(P-312) Female offspring ovarian chemical metabolism protein abundance is altered by in utero atrazine exposure

Abstract Authors: Omotoyosi Adeyanju¹, M. Estefanía González-Alvarez¹, Collins Antwi-Boasiako¹, Lexy J. Polivanov², Jackie Shelton², Nicole E. Nordell², Sarah J. Sillman², Brett R. White³, Mary J. Laws⁴, Lori Raetzman⁵, Jodi A. Flaws⁴, Amy T. Desaulniers², Aileen F. Keating<sup>1



1</sup>Department of Animal Science, Iowa State University; ²School of Veterinary Medicine and Biomedical Sciences, University of Nebraska–Lincoln; ³Department of Animal Science, University of Nebraska–Lincoln; ⁴Department of Comparative Biosciences, University of Illinois Urbana-Champaign, IL; ⁵Department of Molecular and Integrative Physiology, University of Illinois Urbana-Champaign, IL

Abstract Text: Atrazine (ATZ) is an endocrine-disrupting chemical, and low-dose ATZ exposure during perinatal development is linked to reproductive dysfunction and behavioral abnormalities in adulthood.
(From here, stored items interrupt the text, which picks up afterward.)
(* ===== verification/XeVirtualInv.v ===== *)
(** The invariant of [VirtualMemory]: exclusive ranges, unique generations, and the protocol
    that its calls of the backend follow. *)
From stdpp Require Import base numbers list.
From S2P Require Import Prelude.
From S2P Require Import StateWp.
From S2P Require Import XeMemory.
From S2P Require Import XeVirtual.
Import XeMemory VirtualMemory.

(** * The protocol of the backend *)

(** What the backend was asked to do with an allocation, from the calls made so far. *)
Inductive phase := PNone | PPinned | PBound | PUncertain.

Definition phase_after (p : phase) (ev : vm_event) : phase :=
  match ev with
  | EvPin _ s => if bool_decide (s = Ok) then PPinned else p
  | EvUnpin _ s => if bool_decide (s = Ok) then PNone else PUncertain
  | EvBind _ _ _ s =>
      if bool_decide (s = Ok) then PBound else if bool_decide (s = Unavailable) then p else PUncertain
  | EvUnbind _ _ _ s =>
      if bool_decide (s = Ok) then PPinned else if bool_decide (s = Unavailable) then p else PUncertain
  | EvFence _ _ _ => p
  end.

Definition ev_gen (ev : vm_event) : Z :=
  match ev with
  | EvPin g _ | EvUnpin g _ | EvBind g _ _ _ | EvUnbind g _ _ _ | EvFence g _ _ => g
  end.

Fixpoint phase_of (g : Z) (tr : list vm_event) : phase :=
  match tr with
  | [] => PNone
  | ev :: tr => if ev_gen ev =? g then phase_after (phase_of g tr) ev else phase_of g tr
  end.

(** When each call is legal. *)
Definition legal (p : phase) (ev : vm_event) : Prop :=
  match ev with
  | EvPin _ _ => p = PNone
  | EvUnpin _ _ => p = PPinned
  | EvBind _ _ _ _ => p = PPinned
  | EvUnbind _ _ _ _ => p = PBound
  | EvFence _ _ _ => p = PBound
  end.

Fixpoint legal_trace (tr : list vm_event) : Prop :=
  match tr with
  | [] => True
  | ev :: tr => legal (phase_of (ev_gen ev) tr) ev /\ legal_trace tr
  end.

Lemma vm_phase_other g g' evs tr :
  Forall (fun ev => ev_gen ev = g) evs -> g' <> g -> phase_of g' (evs ++ tr) = phase_of g' tr.
Proof.
  intros Hf Hn. induction Hf as [|ev evs He _ IH]; [done|]. cbn [app phase_of].
  by rewrite (proj2 (Z.eqb_neq _ _)) by congruence.
Qed.

Lemma phase_fresh g tr : Forall (fun ev => ev_gen ev < g) tr -> phase_of g tr = PNone.
Proof.
  intros Hf. induction Hf as [|ev tr He _ IH]; [done|]. cbn [phase_of].
  by rewrite (proj2 (Z.eqb_neq _ _)) by lia.
Qed.

(** The phase of an allocation in a given state. *)
Definition phase_ok (s : State) (p : phase) : Prop :=
  match s with
  | StFree | StQuarantined => True
  | StExcluded | StReserved => p = PNone
  | StPinned => p = PPinned
  | StBound | StRetiring => p = PBound
  end.

(** * The table *)

Definition live (a : Allocation) : Prop := state a <> StFree.

Definition disjoint (a b : Allocation) : Prop :=
  address a + bytes a <= address b \/ address b + bytes b <= address a.

Definition held_state (s : State) : Prop := s = StBound \/ s = StRetiring.

(** The life of one allocation, between addresses [lo] and [hi]. *)
Record allocation_ok (lo hi gen : Z) (a : Allocation) : Prop := {
  ao_low : lo <= address a;
  ao_high : address a + bytes a <= hi;
  ao_bytes : 0 < bytes a;
  ao_aligned : address a mod 4096 = 0 /\ bytes a mod 4096 = 0;
  ao_generation : 0 < generation a < gen;
  ao_uses : 0 <= activeUses a <= U32_MAX;
  ao_held : activeUses a <> 0 -> held_state (state a);
  ao_pin : state a = StPinned \/ held_state (state a) ->
    cookie (pin a) <> 0 /\ dmaPages (pin a) <> 0 /\ pageCount (pin a) = bytes a / 4096;
  ao_owner : state a <> StExcluded -> owner a <> 0;
  ao_fence : 0 <= value (lastUse a);
}.

Section Inv.
Context {W : Type}.
Implicit Types (t : VirtualMemory W) (m : machine W).

Record table_ok (lo hi gen : Z) (l : list Allocation) : Prop := {
  to_free : forall i a, l !! i = Some a -> state a = StFree -> a = no_allocation;
  to_live : forall i a, l !! i = Some a -> live a -> allocation_ok lo hi gen a;
  to_apart : forall i j a b, l !! i = Some a -> l !! j = Some b -> live a -> live b -> i <> j ->
    disjoint a b /\ generation a <> generation b;
}.

Record vm_ok t : Prop := {
  vo_range : slots_ t <> None ->
    0 <= first_ t < limit_ t /\ limit_ t <= 2 ^ 48 /\ first_ t mod 4096 = 0 /\ limit_ t mod 4096 = 0;
  vo_generation : 0 < nextGeneration_ t <= U64_MAX;
  vo_table : table_ok (first_ t) (limit_ t) (nextGeneration_ t) (slots t);
}.

Record minv m : Prop := {
  mi_vm : vm_ok (vm m);
  mi_phase : forall i a, slots (vm m) !! i = Some a -> live a ->
    phase_ok (state a) (phase_of (generation a) (trace m));
  mi_events : Forall (fun ev => ev_gen ev < nextGeneration_ (vm m)) (trace m);
  mi_legal : legal_trace (trace m);
}.

(** * Changing one slot *)

(** The calls [evs] took an allocation from [a] to [a'], which has [d] more uses. *)
Record good_move (d : Z) (a : Allocation) (evs : list vm_event) (a' : Allocation) : Prop := {
  gm_events : Forall (fun ev => ev_gen ev = generation a) evs;
  gm_legal : forall tr, phase_ok (state a) (phase_of (generation a) tr) -> legal_trace tr ->
    legal_trace (evs ++ tr) /\ phase_ok (state a') (phase_of (generation a) (evs ++ tr));
  gm_kept : a' = no_allocation \/
    (live a' /\ generation a' = generation a /\ address a' = address a /\ bytes a' = bytes a /\
     owner a' = owner a /\
     forall lo hi gen, allocation_ok lo hi gen a ->
       activeUses a' = activeUses a + d /\ allocation_ok lo hi gen a');
  gm_held : activeUses a <> 0 -> held_state (state a) ->
    evs = [] /\ held_state (state a') /\ generation a' = generation a /\ pin a' = pin a;
  gm_unbind : forall g addr n s, EvUnbind g addr n s ∈ evs ->
    state a = StRetiring /\ activeUses a = 0 /\ addr = address a /\ n = bytes a /\
    (value (lastUse a) <> 0 -> EvFence g (lastUse a) true ∈ evs);
}.

Record focus m0 (i : nat) (a : Allocation) (evs : list vm_event) m : Prop := {
  fo_vm : vm m = set_slots (<[i := a]> (slots (vm m0))) (vm m0);
  fo_trace : trace m = evs ++ trace m0;
}.

Lemma table_move lo hi gen (l : list Allocation) i a a' :
  table_ok lo hi gen l -> l !! i = Some a -> live a ->
  a' = no_allocation \/
  (live a' /\ generation a' = generation a /\ address a' = address a /\ bytes a' = bytes a /\
   allocation_ok lo hi gen a') ->
  table_ok lo hi gen (<[i := a']> l).
Proof.
  intros [Hf Hl Ha] Hi La Ha'. split.
  - intros j b [(<- & <- & _)|[_ Hj]]%list_lookup_insert_Some Hb; [|by eapply Hf].
    destruct Ha' as [->|[Hn _]]; [done|]. by destruct Hn.
  - intros j b [(<- & <- & _)|[_ Hj]]%list_lookup_insert_Some Hb; [|by eapply Hl].
    destruct Ha' as [->|(_ & _ & _ & _ & Hn)]; [|done]. by destruct Hb.
  - assert (Hone : forall j b, l !! j = Some b -> live b -> live a' -> i <> j ->
      disjoint a' b /\ generation a' <> generation b).
    { intros j b Hj Hb Hla Hne. destruct Ha' as [->|(_ & Eg & Ea & Eb & _)]; [by destruct Hla|].
      unfold disjoint. rewrite Eg, Ea, Eb. by eapply Ha. }
    intros j k b c [(<- & <- & _)|[Hij Hj]]%list_lookup_insert_Some
      [(<- & <- & _)|[Hik Hk]]%list_lookup_insert_Some Hb Hc Hne; [done|by eapply Hone| |by eapply Ha].
    destruct (Hone j b) as [[?|?] ?]; [done..| |]; (split; [unfold disjoint; lia|congruence]).
Qed.

Lemma move_minv d m0 i a a' evs m :
  minv m0 -> slots_ (vm m0) <> None -> slots (vm m0) !! i = Some a -> live a ->
  focus m0 i a' evs m -> good_move d a evs a' -> minv m.
Proof.
  intros [[Hr Hg Ht] Hp He Hl] Hs Hi La [E T] G.
  pose proof (to_live _ _ _ _ Ht _ _ Hi La) as Hao. pose proof (gm_events _ _ _ _ G) as Hev.
  destruct (gm_legal _ _ _ _ G (trace m0) (Hp _ _ Hi La) Hl) as [Hlegal Hph].
  split.
  - rewrite E. split; cbn; [by intros _; apply Hr|done|].
    eapply table_move; [done..|]. destruct (gm_kept _ _ _ _ G) as [->|(? & ? & ? & ? & ? & Hk)]; [by left|].
    right. destruct (Hk _ _ _ Hao). split_and!; auto.
  - rewrite E, T. cbn. intros j b [(<- & <- & _)|[Hne Hj]]%list_lookup_insert_Some Hb.
    + destruct (gm_kept _ _ _ _ G) as [->|(_ & -> & _)]; [by destruct Hb|done].
    + rewrite (vm_phase_other (generation a)); [by eapply Hp|done|].
      by destruct (to_apart _ _ _ _ Ht j i b a Hj Hi Hb La ltac:(congruence)).
  - rewrite E, T. cbn. apply Forall_app. split; [|done].
    eapply Forall_impl; [exact Hev|]. intros ev ->. apply (ao_generation _ _ _ _ Hao).
  - by rewrite T.
Qed.
End Inv.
Also, gestational ATZ exposure can lead to adverse outcomes, including low birth weight, delayed fetal growth, and delayed onset of puberty. To investigate the effects of ATZ exposure on female offspring, timed pregnant nulliparous sows were provided ad libitum access to water that contained an environmentally relevant concentration of ATZ (20 μg/L) or vehicle control [0.002% (v/v) ethanol]. Based on their estimated water intake and average body weight, treated sows were exposed to ATZ doses of ~0.0014 mg/kg BW. Piglets were exposed to control or ATZ in utero from gestation day 28 through farrowing and lactation (~127 days total). Sows were farrowed and allowed to nurse their piglets ad libitum. The abundance of chemical metabolism proteins in postnatal day 10 offspring ovaries (n = 3 per treatment) was measured using western blotting. Statistical analyses using unpaired t-test with no adjustment were performed using GraphPad Prism 8.4.1 software. Piglets exposed to ATZ had reduced levels of ovarian phase I biotransformation proteins CYP1A1, CYP1B1, and CYP2E1, and reduced phase III xenobiotic transporter, ABCB1 compared to the control group (P < 0.05). There was no effect (P > 0.05) of ATZ exposure on EPHX1 or GSTP1. The ovarian steroidogenic protein CYP11A1 was also decreased due to ATZ exposure (P < 0.05), with no impact observed in the level of CYP19A1 between the groups (P > 0.05). Overall, the study suggests that ATZ exposure during gestation and lactation can impair the ovarian abundance of chemical biotransformation proteins including those involved in steroidogenesis in the female offspring of in utero exposed pigs.